Brexit: PM's compromises a 'concern' for cabinet ministers

Theresa May

The EU has painted Theresa May into a corner

He was speaking after Conservatives debated whether to call the DUP's bluff as Brexit talks on the Irish border reach a critical point.

Following three days of talks with key figures in Brussels, DUP leader Arlene Foster said Mrs May could not in "good conscience" accept the proposals now on the table from the European Union.

He suggested all 10 DUP MPs could vote down this month's budget to "pull the government back into keeping its promises". She'd be ripping up her guarantee to support the PM in the commons. Instead, as Newsnight's Nick Watt reported last night, there's a new plan to insert a "review clause" for the backstop, rather than an end-date, into the UK's withdrawal agreement.

She added: "Brexit seems to be going ahead one way or the other".

"The DUP was always seen as the party of business, and if the business community says we need a backstop solution, maybe they think it will be harder for the DUP to block a deal", said Leheny.


He added: "It was a warning: "Don't take us for granted".

And she again rejected any suggestion the north should remain within the single market, accusing Brussels of wanting to "place an effective one-way turnstile from Northern Ireland into the rest of the United Kingdom". "If they haven't, there'll be consequences".

Theresa May has been put on notice by her allies in the Democratic Unionist Party to change course on Brexit or risk the collapse of her government.

"It's been wrong, and if she continues down the road that Michel Barnier wants her to she'll no longer have our support", he warned.

Among those due to attend today's War Cabinet are: the Prime Minister's effective deputy David Lidington; Jeremy Hunt, the Foreign Secretary; Sajid Javid, the Home Secretary; Liam Fox, the International Trade Secretary; Greg Clark, the Business Secretary; Michael Gove, the Environment Secretary, and Gavin Williamson, the Defence Secretary. 'There would appear to be progress, but sometimes the devil is in the details, ' she said.


"That is not the best of both worlds".

It would give Northern Ireland businesses "unfettered access" to both the single market and Britain and is a "really big deal" for the European Union, according to those present.

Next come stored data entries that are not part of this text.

(** ** The rest of the pipeline on sample inputs *)

(** Scores 3, 96 and 98: the exact rating is 1891, the floats give 1890. *)
Lemma compute_elo_in_scale_witness :
  exists e, compute_elo scores_losing_a_point = Some e /\ 1000 <= e <= 2500.
Proof.
  apply (@compute_elo_in_scale scores_losing_a_point).
  unfold scores_in_range; simpl. lia.
Defined.

Lemma compute_elo_at_most_one_below_exact_witness :
  exists e,
    compute_elo scores_losing_a_point = Some e /\
    exact_elo_floor scores_losing_a_point - 1 <= e
    <= exact_elo_floor scores_losing_a_point.
Proof.
  apply (@compute_elo_at_most_one_below_exact scores_losing_a_point).
  unfold scores_in_range; simpl. lia.
Defined.

Lemma scores_losing_a_point_rating :
  compute_elo scores_losing_a_point = Some 1890 /\
  exact_elo_floor scores_losing_a_point = 1891.
Proof. vm_compute. split; reflexivity. Qed.

Lemma compute_elo_strictly_monotone_witness :
  exists e e',
    compute_elo scores_losing_a_point = Some e /\
    compute_elo scores_one_better = Some e' /\ e < e'.
Proof.
  apply (@compute_elo_strictly_monotone scores_losing_a_point scores_one_better).
  - unfold scores_in_range; simpl. lia.
  - unfold scores_in_range; simpl. lia.
  - simpl. lia.
  - simpl. lia.
  - simpl. lia.
  - discriminate.
Defined.

Lemma float_error_keeps_tier_witness :
  exists e,
    compute_elo scores_losing_a_point = Some e /\
    tier (get_rating_tier e)
    = tier (get_rating_tier (exact_elo_floor scores_losing_a_point)).
Proof.
  apply (@float_error_keeps_tier scores_losing_a_point).
  unfold scores_in_range; simpl. lia.
Defined.

(** The record at the counters' caps scores as the record at the
    normaliser's ceilings. *)
Lemma resume_total_monotone_and_saturating_witness :
  exists t t',
    total_of metrics_at_ceilings = Some t /\
    total_of metrics_at_caps = Some t' /\ t <= t' /\
    (capped_le metrics_at_caps metrics_at_ceilings -> t = t').
Proof.
  apply (@resume_total_monotone_and_saturating metrics_at_ceilings
                                               metrics_at_caps).
  - unfold nonneg_metrics; simpl. lia.
  - unfold nonneg_metrics; simpl. lia.
  - unfold capped_le; simpl. lia.
Defined.

Lemma resume_tier_monotone_witness :
  exists t t',
    total_of no_metrics = Some t /\ total_of metrics_at_ceilings = Some t' /\
    fst (breakdown_tier t) = nth (resume_tier_rank t) resume_tiers ""%string /\
    fst (breakdown_tier t') = nth (resume_tier_rank t') resume_tiers ""%string /\
    (resume_tier_rank t <= resume_tier_rank t')%nat.
Proof.
  apply (@resume_tier_monotone no_metrics metrics_at_ceilings).
  - unfold nonneg_metrics; simpl. lia.
  - unfold nonneg_metrics; simpl. lia.
  - unfold capped_le; simpl. lia.
Defined.

Lemma recommendations_and_total_witness :
  exists t,
    total_of metrics_at_ceilings = Some t /\
    (breakdown_recommendations metrics_at_ceilings t
     = printed_if (80 <=? t)
                  "  ✓ Excellent profile! Focus on depth and advanced skills."
     -> 66 <= t) /\
    (90 <= t ->
     2 <= internships metrics_at_ceilings /\
     3 <= projects metrics_at_ceilings /\
     3 <= certifications metrics_at_ceilings).
Proof.
  apply (@recommendations_and_total metrics_at_ceilings).
  unfold nonneg_metrics; simpl. lia.
Defined.

(** Dates, a telephone number and a percentage: no letter, no count. *)
Lemma letterless_text_scores_zero_witness :
  resume_metrics no_letters = no_metrics /\
  total_of (resume_metrics no_letters) = Some 0.
Proof.
  apply (@letterless_text_scores_zero ascii_tables no_letters).
  vm_compute. reflexivity.
Defined.

(** "I am AWS Certified.": one certification and, for the same words, one
    achievement. *)
Lemma brand_mentions_count_twice_witness :
  count_achievements aws_certified_once
  = Z.min (certification_fallback (str_lower aws_certified_once)) 8 /\
  (fst (find_section aws_certified_once cert_headers) = -1 ->
   count_achievements aws_certified_once
   = Z.min (count_certifications aws_certified_once) 8).
Proof.
  apply (@brand_mentions_count_twice ascii_tables aws_certified_once).
  - vm_compute. reflexivity.
  - vm_compute. reflexivity.
Defined.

"The only visible systematic checks between Northern Ireland and the rest of the United Kingdom would involve scanning the bar codes on lorries or containers, which should be done on ferries or in transit ports".

Mrs Clinton made her remarks during a visit to Queen's University, where she collected an honorary degree for her "considerable contribution to the Northern Ireland peace process".

The Northern Ireland Retail Consortium (NIRC), which was also at the meeting, said the deal on the table was uniquely beneficial to Northern Ireland's economy, which would suffer disproportionately from Brexit.